[WORK ORDER]: Reproduce only the lines of the material below that start at the line containing "(** The cache with that group. *)" and stop at the line containing "assert (Hok : cache_ok toy_cache).". Keep both end lines.

[INPUT FOR THIS TASK]:
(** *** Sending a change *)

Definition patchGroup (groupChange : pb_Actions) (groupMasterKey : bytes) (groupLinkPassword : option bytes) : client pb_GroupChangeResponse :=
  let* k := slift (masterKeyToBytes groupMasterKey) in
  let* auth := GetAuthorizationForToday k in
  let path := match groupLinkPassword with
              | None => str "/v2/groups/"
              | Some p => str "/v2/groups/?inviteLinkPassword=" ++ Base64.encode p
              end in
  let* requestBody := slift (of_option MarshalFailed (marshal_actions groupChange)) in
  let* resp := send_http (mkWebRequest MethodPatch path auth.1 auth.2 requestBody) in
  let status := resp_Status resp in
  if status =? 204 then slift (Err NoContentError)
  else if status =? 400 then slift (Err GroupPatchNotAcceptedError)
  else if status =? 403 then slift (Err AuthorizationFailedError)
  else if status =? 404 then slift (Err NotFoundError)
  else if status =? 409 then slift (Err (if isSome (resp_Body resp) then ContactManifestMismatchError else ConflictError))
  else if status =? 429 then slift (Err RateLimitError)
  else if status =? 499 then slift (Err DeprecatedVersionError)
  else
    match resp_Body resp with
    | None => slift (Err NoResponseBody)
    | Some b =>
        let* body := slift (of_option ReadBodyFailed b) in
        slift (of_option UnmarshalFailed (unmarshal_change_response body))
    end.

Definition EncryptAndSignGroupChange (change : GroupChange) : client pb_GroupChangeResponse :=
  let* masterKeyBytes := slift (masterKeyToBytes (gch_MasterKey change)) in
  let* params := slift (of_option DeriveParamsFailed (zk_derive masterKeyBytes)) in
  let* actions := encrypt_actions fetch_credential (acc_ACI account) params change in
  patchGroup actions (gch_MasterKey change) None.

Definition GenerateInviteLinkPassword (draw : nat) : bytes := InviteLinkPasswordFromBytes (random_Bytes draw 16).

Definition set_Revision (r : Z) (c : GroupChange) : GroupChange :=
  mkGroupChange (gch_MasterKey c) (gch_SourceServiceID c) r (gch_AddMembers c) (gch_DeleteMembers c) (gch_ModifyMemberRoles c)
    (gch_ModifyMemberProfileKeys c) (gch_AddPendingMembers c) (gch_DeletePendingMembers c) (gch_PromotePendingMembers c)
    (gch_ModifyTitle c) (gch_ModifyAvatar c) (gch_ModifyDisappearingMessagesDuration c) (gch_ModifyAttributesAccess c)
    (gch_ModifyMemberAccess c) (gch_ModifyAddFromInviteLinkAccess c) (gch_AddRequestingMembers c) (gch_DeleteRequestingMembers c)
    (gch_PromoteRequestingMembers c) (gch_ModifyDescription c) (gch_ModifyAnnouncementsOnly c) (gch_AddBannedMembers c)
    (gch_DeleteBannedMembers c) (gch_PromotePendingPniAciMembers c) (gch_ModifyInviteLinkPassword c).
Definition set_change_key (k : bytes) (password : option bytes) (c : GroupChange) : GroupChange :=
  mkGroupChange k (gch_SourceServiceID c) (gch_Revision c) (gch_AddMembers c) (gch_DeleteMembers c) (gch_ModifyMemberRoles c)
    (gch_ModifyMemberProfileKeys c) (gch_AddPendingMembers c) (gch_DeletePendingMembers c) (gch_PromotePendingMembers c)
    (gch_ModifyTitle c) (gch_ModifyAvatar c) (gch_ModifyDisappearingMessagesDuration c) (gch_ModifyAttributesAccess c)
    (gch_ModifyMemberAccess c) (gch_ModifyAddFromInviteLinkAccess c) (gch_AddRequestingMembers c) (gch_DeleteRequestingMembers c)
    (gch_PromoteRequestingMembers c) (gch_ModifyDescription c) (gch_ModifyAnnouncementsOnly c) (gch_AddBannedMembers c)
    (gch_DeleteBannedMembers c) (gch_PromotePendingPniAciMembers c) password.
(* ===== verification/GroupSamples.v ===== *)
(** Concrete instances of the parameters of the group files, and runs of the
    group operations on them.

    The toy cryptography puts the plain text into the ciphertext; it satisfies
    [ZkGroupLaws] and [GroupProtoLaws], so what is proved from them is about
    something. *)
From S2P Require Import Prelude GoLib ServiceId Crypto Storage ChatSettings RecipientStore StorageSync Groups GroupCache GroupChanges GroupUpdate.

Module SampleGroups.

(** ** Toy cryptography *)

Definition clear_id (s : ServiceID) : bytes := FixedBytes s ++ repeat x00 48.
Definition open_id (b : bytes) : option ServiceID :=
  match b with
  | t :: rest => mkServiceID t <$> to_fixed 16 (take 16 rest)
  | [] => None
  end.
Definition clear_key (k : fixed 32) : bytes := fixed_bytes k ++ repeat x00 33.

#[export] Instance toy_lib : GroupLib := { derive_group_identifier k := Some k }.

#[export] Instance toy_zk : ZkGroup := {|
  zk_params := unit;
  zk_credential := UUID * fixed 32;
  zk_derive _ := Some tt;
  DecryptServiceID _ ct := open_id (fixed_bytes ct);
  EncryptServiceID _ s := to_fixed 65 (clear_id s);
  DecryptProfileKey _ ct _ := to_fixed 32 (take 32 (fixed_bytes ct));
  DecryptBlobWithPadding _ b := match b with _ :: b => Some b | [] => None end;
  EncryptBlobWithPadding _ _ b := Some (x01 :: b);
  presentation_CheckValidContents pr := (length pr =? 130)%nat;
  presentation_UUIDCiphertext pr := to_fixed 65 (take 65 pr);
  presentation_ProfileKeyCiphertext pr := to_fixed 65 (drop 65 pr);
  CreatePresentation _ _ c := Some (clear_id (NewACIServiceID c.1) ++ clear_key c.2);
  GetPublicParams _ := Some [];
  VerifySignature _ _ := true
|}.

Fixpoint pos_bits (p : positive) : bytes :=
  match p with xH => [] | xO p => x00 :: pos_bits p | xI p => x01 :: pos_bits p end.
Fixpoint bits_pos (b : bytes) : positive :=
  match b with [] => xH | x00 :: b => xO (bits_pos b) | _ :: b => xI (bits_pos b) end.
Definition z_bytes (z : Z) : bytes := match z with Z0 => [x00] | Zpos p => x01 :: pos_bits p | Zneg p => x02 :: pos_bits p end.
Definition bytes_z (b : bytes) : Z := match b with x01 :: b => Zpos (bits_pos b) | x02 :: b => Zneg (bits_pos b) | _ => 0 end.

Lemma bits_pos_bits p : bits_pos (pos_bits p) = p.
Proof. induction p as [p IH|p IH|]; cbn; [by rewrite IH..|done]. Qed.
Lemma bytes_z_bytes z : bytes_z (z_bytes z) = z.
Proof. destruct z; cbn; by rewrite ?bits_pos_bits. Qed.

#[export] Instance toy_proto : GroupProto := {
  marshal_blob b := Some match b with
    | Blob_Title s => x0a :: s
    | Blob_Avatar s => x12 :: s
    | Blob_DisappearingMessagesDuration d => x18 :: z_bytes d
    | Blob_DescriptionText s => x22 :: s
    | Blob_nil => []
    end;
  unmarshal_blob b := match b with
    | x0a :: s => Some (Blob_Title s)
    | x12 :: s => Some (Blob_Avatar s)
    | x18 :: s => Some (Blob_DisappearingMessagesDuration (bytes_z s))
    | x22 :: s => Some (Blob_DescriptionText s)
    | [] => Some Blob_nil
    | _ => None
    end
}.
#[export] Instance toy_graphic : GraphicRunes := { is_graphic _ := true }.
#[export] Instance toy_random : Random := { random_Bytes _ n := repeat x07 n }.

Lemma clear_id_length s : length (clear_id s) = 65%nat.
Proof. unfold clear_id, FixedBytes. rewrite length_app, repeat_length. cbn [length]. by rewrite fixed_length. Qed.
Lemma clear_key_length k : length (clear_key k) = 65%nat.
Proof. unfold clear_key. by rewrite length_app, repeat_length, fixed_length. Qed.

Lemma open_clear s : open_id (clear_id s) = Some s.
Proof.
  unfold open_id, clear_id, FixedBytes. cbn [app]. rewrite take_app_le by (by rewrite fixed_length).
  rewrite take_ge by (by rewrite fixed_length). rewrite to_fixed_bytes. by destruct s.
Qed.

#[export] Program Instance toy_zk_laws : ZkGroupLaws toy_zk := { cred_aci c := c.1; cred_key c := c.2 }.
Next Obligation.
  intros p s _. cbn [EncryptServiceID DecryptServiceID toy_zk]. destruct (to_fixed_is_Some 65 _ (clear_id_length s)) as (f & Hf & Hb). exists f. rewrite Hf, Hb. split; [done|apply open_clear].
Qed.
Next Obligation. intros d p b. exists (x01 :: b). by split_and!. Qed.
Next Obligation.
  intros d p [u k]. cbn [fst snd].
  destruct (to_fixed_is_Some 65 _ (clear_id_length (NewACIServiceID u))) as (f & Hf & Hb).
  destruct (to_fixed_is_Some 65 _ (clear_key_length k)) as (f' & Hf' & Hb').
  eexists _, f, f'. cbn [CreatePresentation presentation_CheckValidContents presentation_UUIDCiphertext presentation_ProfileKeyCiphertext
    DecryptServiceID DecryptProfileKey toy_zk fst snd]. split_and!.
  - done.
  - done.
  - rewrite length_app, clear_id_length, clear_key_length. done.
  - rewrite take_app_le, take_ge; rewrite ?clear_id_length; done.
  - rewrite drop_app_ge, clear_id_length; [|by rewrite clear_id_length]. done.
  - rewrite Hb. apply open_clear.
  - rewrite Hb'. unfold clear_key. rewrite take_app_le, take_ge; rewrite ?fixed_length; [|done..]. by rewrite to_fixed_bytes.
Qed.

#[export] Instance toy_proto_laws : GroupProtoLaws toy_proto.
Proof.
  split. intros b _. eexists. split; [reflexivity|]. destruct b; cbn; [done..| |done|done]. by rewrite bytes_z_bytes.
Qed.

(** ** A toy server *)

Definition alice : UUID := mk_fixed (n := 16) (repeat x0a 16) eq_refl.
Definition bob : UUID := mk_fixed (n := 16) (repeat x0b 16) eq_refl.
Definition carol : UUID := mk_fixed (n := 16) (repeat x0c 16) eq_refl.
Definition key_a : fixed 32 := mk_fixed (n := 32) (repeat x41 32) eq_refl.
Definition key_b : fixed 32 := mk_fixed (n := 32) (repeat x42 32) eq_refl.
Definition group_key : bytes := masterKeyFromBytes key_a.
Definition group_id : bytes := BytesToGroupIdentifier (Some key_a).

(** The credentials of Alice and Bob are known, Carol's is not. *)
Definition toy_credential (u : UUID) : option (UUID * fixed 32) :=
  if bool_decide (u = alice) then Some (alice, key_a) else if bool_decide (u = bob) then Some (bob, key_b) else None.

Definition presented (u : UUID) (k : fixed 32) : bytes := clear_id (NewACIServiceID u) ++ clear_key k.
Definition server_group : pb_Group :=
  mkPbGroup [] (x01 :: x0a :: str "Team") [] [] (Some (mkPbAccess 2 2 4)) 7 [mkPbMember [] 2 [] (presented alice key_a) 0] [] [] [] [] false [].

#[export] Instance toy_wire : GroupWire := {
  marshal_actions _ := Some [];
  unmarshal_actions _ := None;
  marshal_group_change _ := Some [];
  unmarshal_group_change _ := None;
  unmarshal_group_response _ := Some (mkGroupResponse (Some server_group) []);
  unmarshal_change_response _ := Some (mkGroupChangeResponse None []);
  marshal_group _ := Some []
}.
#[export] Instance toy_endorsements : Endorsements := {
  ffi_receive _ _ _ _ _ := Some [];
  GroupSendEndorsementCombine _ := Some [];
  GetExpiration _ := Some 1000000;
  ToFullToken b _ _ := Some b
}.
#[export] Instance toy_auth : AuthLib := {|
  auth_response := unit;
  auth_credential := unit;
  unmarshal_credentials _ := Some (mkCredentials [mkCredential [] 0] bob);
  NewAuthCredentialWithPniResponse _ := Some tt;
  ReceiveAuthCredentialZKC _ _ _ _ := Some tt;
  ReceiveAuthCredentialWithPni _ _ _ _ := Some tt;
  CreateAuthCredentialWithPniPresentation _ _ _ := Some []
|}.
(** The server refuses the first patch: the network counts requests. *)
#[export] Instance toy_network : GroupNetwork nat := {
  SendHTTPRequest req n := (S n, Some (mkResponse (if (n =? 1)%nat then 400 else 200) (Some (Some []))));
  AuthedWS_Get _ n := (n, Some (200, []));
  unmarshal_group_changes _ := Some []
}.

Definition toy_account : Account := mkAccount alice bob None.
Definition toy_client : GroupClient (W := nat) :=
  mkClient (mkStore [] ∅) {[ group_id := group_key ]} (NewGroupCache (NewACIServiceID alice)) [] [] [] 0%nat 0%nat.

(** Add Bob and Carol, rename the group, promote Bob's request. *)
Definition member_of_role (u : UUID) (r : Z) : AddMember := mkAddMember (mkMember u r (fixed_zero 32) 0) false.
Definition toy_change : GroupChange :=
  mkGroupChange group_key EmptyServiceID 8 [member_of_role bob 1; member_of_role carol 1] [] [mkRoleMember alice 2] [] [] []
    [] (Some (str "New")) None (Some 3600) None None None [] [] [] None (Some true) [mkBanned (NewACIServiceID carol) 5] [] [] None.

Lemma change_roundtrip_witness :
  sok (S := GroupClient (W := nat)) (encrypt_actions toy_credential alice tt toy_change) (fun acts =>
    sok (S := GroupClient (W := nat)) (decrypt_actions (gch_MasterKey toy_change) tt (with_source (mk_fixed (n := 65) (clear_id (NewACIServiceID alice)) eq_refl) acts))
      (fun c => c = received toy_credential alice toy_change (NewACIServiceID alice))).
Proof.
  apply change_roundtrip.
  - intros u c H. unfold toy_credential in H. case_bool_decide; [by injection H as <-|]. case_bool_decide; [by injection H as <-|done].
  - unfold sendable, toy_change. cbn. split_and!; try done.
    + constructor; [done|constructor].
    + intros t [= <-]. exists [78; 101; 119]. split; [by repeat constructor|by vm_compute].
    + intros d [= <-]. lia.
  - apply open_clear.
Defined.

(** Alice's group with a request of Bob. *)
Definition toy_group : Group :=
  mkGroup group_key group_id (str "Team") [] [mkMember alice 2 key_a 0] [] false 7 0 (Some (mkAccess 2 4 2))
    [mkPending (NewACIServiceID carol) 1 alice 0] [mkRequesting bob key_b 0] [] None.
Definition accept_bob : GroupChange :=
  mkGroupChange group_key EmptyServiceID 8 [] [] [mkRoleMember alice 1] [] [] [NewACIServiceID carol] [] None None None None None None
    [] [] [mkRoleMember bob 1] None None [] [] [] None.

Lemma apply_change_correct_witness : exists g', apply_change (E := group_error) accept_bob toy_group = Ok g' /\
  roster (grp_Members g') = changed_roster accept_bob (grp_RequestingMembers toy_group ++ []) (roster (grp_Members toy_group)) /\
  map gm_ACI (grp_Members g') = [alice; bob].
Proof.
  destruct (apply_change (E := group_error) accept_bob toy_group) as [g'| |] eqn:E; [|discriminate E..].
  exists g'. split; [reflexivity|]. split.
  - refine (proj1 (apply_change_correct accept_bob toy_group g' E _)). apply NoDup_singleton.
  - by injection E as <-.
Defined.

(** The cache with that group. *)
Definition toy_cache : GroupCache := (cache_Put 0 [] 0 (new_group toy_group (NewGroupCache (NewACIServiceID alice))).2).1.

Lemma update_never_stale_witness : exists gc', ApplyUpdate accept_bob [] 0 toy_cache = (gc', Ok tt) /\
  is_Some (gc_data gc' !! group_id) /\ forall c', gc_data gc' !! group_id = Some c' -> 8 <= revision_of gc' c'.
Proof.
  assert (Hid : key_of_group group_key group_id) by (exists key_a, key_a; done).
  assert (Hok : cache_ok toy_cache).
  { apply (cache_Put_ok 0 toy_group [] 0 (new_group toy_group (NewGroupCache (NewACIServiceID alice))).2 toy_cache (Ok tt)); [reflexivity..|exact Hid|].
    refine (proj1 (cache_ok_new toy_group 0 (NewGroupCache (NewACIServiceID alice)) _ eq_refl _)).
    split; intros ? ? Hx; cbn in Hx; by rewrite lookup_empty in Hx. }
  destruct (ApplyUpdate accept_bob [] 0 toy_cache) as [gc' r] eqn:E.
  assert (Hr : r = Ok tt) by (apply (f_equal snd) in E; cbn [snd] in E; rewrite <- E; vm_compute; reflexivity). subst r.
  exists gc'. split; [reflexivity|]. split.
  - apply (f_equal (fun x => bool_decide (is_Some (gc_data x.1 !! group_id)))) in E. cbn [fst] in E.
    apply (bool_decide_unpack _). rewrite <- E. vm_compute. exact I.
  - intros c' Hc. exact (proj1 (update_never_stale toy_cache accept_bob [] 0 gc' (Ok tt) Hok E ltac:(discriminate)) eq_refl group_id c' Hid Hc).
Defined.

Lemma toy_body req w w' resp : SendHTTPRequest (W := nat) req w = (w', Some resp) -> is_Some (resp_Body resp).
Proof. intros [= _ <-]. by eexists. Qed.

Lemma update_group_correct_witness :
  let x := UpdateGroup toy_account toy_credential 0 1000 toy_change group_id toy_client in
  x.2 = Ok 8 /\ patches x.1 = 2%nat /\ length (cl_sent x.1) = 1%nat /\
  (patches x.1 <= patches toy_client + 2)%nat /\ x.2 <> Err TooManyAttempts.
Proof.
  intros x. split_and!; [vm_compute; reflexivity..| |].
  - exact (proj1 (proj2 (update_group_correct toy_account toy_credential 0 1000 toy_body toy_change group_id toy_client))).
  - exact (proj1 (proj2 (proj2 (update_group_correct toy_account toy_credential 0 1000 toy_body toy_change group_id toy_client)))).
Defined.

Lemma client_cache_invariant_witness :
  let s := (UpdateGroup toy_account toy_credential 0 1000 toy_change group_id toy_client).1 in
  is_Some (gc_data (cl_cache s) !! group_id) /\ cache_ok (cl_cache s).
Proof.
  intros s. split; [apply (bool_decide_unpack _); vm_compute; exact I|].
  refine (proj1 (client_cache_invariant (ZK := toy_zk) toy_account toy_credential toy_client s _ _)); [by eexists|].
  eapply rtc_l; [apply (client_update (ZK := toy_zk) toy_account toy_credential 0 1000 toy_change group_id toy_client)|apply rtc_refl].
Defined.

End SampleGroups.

[SOLUTION]:
(** The cache with that group. *)
Definition toy_cache : GroupCache := (cache_Put 0 [] 0 (new_group toy_group (NewGroupCache (NewACIServiceID alice))).2).1.

Lemma update_never_stale_witness : exists gc', ApplyUpdate accept_bob [] 0 toy_cache = (gc', Ok tt) /\
  is_Some (gc_data gc' !! group_id) /\ forall c', gc_data gc' !! group_id = Some c' -> 8 <= revision_of gc' c'.
Proof.
  assert (Hid : key_of_group group_key group_id) by (exists key_a, key_a; done).
  assert (Hok : cache_ok toy_cache).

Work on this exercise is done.